Cinema, is not merely a tool for entertainment. Ever since its dawn, cinema has become a means for social transformation. One of the many causes cinema depicts is mental illness.

However, it’s not necessarily always the truth of mental illness. Dramatic and stigmatizing depictions often spread a negative aspect of psychiatric disorders and the patients who are suffering from them.

Though it brings out a few positive and inspiring stories. Here, we are going to describe the dual impact of cinema and media on psychiatry.

Unbiased Cinema

Though cinema remains an apparatus for social change and radicalness, it’s not completely unbiased. In the time we live in now, cinema concerned with the medical field is basically a two-sided weapon.

On one hand cinema can help improve awareness of disorders and thus encourage help-seeking behavior by the thoughtful depiction of certain psychiatric disorders in cinema.

On the other hand, we have the stereotypical portrayal of mental disorders, the violent portrayal of psychotic patients, eventually demonizing them as psycho-killers.

Tthe exaggeration in the presentation of a mental breakdown like suicide, and the unnecessary criminalization of psychiatric treatment that have made the difficult situation worse.

Drugs, Violence and Violation of Boundaries

When it comes to portraying the nature of treatment, things are not so promising either. Boundaries violation, sex, drugs and violence are all somehow employed in the art process.

In real life, there is rarely any emotional involvement between a therapist and one of his patients.

The lines between personality disorders, psychopaths and psychosis are always distorted. People can’t tell the difference anymore. Suicide has been commercialized so much so, it lost its painful side.

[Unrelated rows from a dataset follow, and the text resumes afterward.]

Lemma demo_owns2 : owns2 demo_pool [32] [64] demo_from [65; 66] [96] demo_to [67].
Proof.
  assert (Hb : ∀ b k, blocks demo_pool !! b = Some k → 0 < b → b mod 32 = 0 → length (c_info k) = 28%nat →
    forallb (λ c, (0 <=? c) && (c <? 256)) (c_info k) = true → is_block (blocks demo_pool) b k).
  { intros b k H1 H2 H3 H4 H5. split_and!; [done|done|done|]. apply Forall_forall. intros c Hc%list_elem_of_In.
    apply (proj1 (forallb_forall _ _) H5) in Hc. lia. }
  split.
  - split; [|done]. apply (chain_cons _ 32 (Cblock 0 (replicate 28 0))); [by apply Hb|]. constructor.
  - split; [done|]. right. apply (qseg_last _ 70 64 (Cblock 0 (65 :: 66 :: replicate 26 0)) 68); [by apply Hb|done|lia|lia].
  - split; [done|]. right. apply (qseg_last _ 101 96 (Cblock 0 (67 :: replicate 27 0)) 100); [by apply Hb|done|lia|lia].
  - refine (bool_decide_unpack _ _); vm_compute; exact I.
Qed.

Lemma clist_refines_fifo_witness :
  wp (Fifo.run_op 5 (Fifo.B_to_q [68; 69; 70]) demo_from) (λ '(r, _) _, r = Fifo.RInt 0) demo_pool.
Proof.
  eapply wp_mono; [apply (clist_refines_fifo demo_pool [32] [64] demo_from [65; 66] 5 (Fifo.B_to_q [68; 69; 70])
    (owns2_left _ _ _ _ _ _ _ _ demo_owns2)); simpl; lia|].
  intros [r q'] s' [-> _]. reflexivity.
Defined.

Lemma catq_correct_witness :
  wp (catq 3 demo_from demo_to) (λ '(from', to') s', ∃ fs' bt', owns2 s' fs' [] from' [] bt' to' [67; 65; 66]) demo_pool.
Proof.
  eapply wp_mono; [apply (catq_correct demo_pool [32] [64] demo_from [65; 66] [96] demo_to [67] 3 demo_owns2); simpl; lia|].
  intros [from' to'] s' (fs' & bt' & Ho & _). exists fs', bt'. exact Ho.
Defined.

Lemma nextc_walk_witness : wp (walk 3 demo_from 68) (λ r s', r = [65; 66] ∧ s' = demo_pool) demo_pool.
Proof.
  apply (nextc_walk demo_pool [32] [64] demo_from [65; 66] 3 (owns2_left _ _ _ _ _ _ _ _ demo_owns2)). simpl. lia.
Defined.

(** Memory before [cinit]: the array of 32 blocks at address 32. *)
Definition raw_pool : cstate :=
  CState (list_to_map ((λ i, (32 + 32 * Z.of_nat i, Cblock 0 (replicate 28 0))) <$> seq 0 32)) 0 0 0 0.

Lemma cinit_correct_witness :
  wp (cinit 33 32) (λ _ s', ∃ fs, pool s' fs ∧ Z.of_nat (length fs) = 32) raw_pool.
Proof.
  eapply wp_mono; [apply (cinit_correct raw_pool 32 33); try done; try lia|].
  - unfold NCLIST. intros b [Hb Hmod] H1 H2. exists (Cblock 0 (replicate 28 0)).
    split_and!; [|done|done|apply Forall_replicate; lia].
    assert (∃ i, (i < 32)%nat ∧ b = 32 + 32 * Z.of_nat i) as (i & Hi & ->).
    { exists (Z.to_nat (b / 32 - 1)). pose proof (Z.div_mod b 32). split; lia. }
    do 32 (destruct i as [|i]; [reflexivity|]). lia.
  - intros _ s' (fs & Hp & _ & Hl & _). by exists fs.
Defined.
(** Unlinking the entry [j] behind [pre]: its delay goes to the entry that
    follows. *)
Lemma wp_unlink s p1 pre xp j r y t xr free c :
  lseg c_next (tab s) (calltodo s) (pre ++ j :: r) None → cur p1 pre →
  Forall2 (λ i x, vals (tab s) i = Some x) pre xp →
  Forall2 (λ i x, vals (tab s) i = Some x) r xr →
  tab s !! j = Some c → val c = (y, t) →
  lseg c_next (tab s) (callfree s) free None → NoDup ((pre ++ j :: r) ++ free) →
  wp (match c_next c with
      | Some k => if 0 <? c_time c then d ← at_ k; put k (with_time (c_time d + c_time c) d) else mret tt
      | None => mret tt
      end;;
      c ← at_ j;
      put_next p1 (c_next c);;
      fr ← gets callfree;
      c ← at_ j;
      put j (with_next fr c);;
      modify (set_callfree (Some j)))
    (λ _ s', rest_same s s' ∧
      queue s' (pre ++ r) (xp ++ (if 0 <? t then push t xr else xr)) (j :: free)) s.
Proof.
  intros Hl Hcur Hvp Hvr Hj Hvj Hfree Hnd.
  assert (Ht : c_time c = t) by (unfold val in Hvj; congruence). rewrite Ht.
  assert (Hsep : NoDup pre ∧ j ∉ pre ∧ j ∉ r ∧ NoDup r ∧ pre ## r ∧ j ∉ free ∧ pre ## free ∧ r ## free ∧ NoDup free).
  { apply NoDup_app in Hnd as (Hnd & Hd & Hnf). apply NoDup_app in Hnd as (H1 & H2 & H3).
    apply NoDup_cons in H3 as [H3 H4]. split_and!; try done; set_solver. }
  destruct Hsep as (S1 & S2 & S3 & S4 & S5 & S6 & S7 & S8 & S9).
  pose proof Hl as (q0 & Hl1 & (-> & c0 & Hc0 & Hl2))%lseg_app. simplify_eq.
  pose proof (lseg_head _ _ _ _ Hl2) as Hnx.
  (* the delay of [j] is handed on *)
  set (xr' := if 0 <? c_time c then push (c_time c) xr else xr).
  apply wp_bind.
  apply (wp_mono _ (λ _ s1, rest_same s s1 ∧ callfree s1 = callfree s ∧ calltodo s1 = calltodo s ∧
    (∀ i, i ∉ r → tab s1 !! i = tab s !! i) ∧ lseg c_next (tab s1) (c_next c) r None ∧
    Forall2 (λ i x, vals (tab s1) i = Some x) r xr')).
  { unfold xr'. rewrite Hnx. destruct r as [|k r], xr as [|[y' t'] xr]; try (by inversion Hvr); cbn [head hd_error].
    - wp_go. simpl push. rewrite Hnx in Hl2. simpl in Hl2. split_and!; try done. by case_match.
    - destruct (0 <? c_time c); [|wp_go; rewrite Hnx in Hl2; by split_and!].
      apply Forall2_cons in Hvr as [Hk Hvr]. destruct (vals_lookup _ _ _ Hk) as (d & Hd & Hdv).
      pose proof (lookup_lt_Some _ _ _ Hd).
      apply wp_bind, (wp_entry _ d); [done|]. apply wp_put_entry; [done|]. split_and!; try done; simpl.
      + intros i Hi. rewrite list_lookup_insert_ne; [done|]. set_solver.
      + rewrite Hnx in Hl2. change (lseg c_next (<[k:=with_time (c_time d + c_time c) d]> (tab s)) (Some k) (k :: r) None).
        by eapply lseg_update.
      + apply NoDup_cons in S4 as [S4 _]. constructor.
        * rewrite vals_insert, decide_True by done. unfold val in *. simpl. congruence.
        * eapply Forall2_vals_ext; [|done]. intros i Hi. rewrite vals_insert_ne; [done|]. set_solver. }
  intros [] s1 (Hrs1 & Hfr1 & Htd1 & Htab1 & Hl2' & Hvr').
  apply wp_bind, (wp_entry _ c); [by rewrite Htab1|]. apply wp_bind.
  eapply (wp_relink_next s1 p1 pre (Some j)); [|done|done|].
  { rewrite Htd1. eapply lseg_ext; [|done]. intros i Hi. apply Htab1. set_solver. }
  intros s2 Hp2 Hlen2 Hvals2 Htab2 Hfr2 Hrs2. wp_go.
  assert (Hj2 : tab s2 !! j = Some c) by (rewrite Htab2, Htab1; done).
  apply (wp_entry _ c); [done|]. wp_go. pose proof (lookup_lt_Some _ _ _ Hj2).
  apply wp_put_entry; [done|]. wp_go. split; [eapply rest_same_trans; [done|]; eapply rest_same_trans; [done|by split]|].
  assert (Hlt2 : ∀ i, i ∉ j :: pre → (<[j:=with_next (callfree s2) c]> (tab s2)) !! i = tab s1 !! i).
  { intros i Hi. rewrite list_lookup_insert_ne by set_solver. apply Htab2. set_solver. }
  split; simpl.
  - apply lseg_app. exists (head r). rewrite Hnx in *. split; [by apply lseg_insert|].
    eapply lseg_ext; [|done]. intros i Hi. apply Hlt2. set_solver.
  - apply Forall2_app.
    + eapply Forall2_vals_ext; [|done]. intros i Hi. rewrite vals_insert_ne by set_solver. rewrite Hvals2.
      unfold vals. rewrite Htab1 by set_solver. done.
    + eapply Forall2_vals_ext; [|done]. intros i Hi. rewrite vals_insert_ne by set_solver. by rewrite Hvals2.
  - split; [done|]. exists (with_next (callfree s2) c). split; [by apply list_lookup_insert_eq|]. simpl.
    eapply lseg_ext; [intros i Hi; rewrite Hlt2 by set_solver; apply Htab1; set_solver|]. by rewrite Hfr2, Hfr1.
  - assert (E : (pre ++ r) ++ j :: free ≡ₚ (pre ++ j :: r) ++ free) by (by rewrite <- !Permutation_middle). by rewrite E.
Qed.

It’s only implemented as an attraction element to movies and TV shows, now. Case in point, Netflix’s 13 Reasons Why.

The Good Side..

Despite all the negativity, this cloud has a silver lining, too. For example, A Beautiful Mind was an outstanding movie in terms of portraying the psychopathology of schizophrenia so beautifully in a legendary mathematician, named John Nash.

Probably there is not a single movie which depicted the gradual development of Alzheimer’s disease and the social aspect to it better than Still Alice. And the list goes on.

Melancholia, painted a detailed picture of manic depression in the life of a new bride, and how mental health has a way of disguising the patient’s disturbed behavior and gets them to act normal within their circles.

Movies like Girl, Interrupted and The Shawshank Redemption highlighted the importance of resilience when facing trauma and distress. Both movies were also written and supervised by actual psychiatrists or psychologists in order to show a good depth of knowledge to the discussed diseases.

Egyptian Cinema

On a more local level, Egyptian cinema has been attempting to tackle the mental health issue ever since the seventies. Unfortunately, we can’t claim we are anywhere near  foreign cinema in that domain. But despite this fact, we do have some pretty decent efforts. So, let’s track both back.

Bear El Herman 1969, starring Soad Hosny, may be one of the earliest movies to present the disease of Schizophrenia in Egyptian cinema. Although it didn’t catch it quite right, portraying the character to have a dual personality which is far-fetched.

On a brighter note though, and jumping forward, we have Ahmed Helmy’s Asef Ael Ezaag 2008.

Although it wouldn’t normally strike you as an in depth movie about mental illness, it did a great job at catching the essence of the delusional and distorted nature of a guy suffering from trauma and unaware of his own schizophrenic case.

The movie subtly managed to highlight all the aspects of the disease; from dissociation and allusions to denial and remorse.

As seen, the depiction of psychiatry in movies is tricky. It is always wise to conduct proper research before jumping to conclusions about a particular illness and presenting it according to one’s own preconceived notions.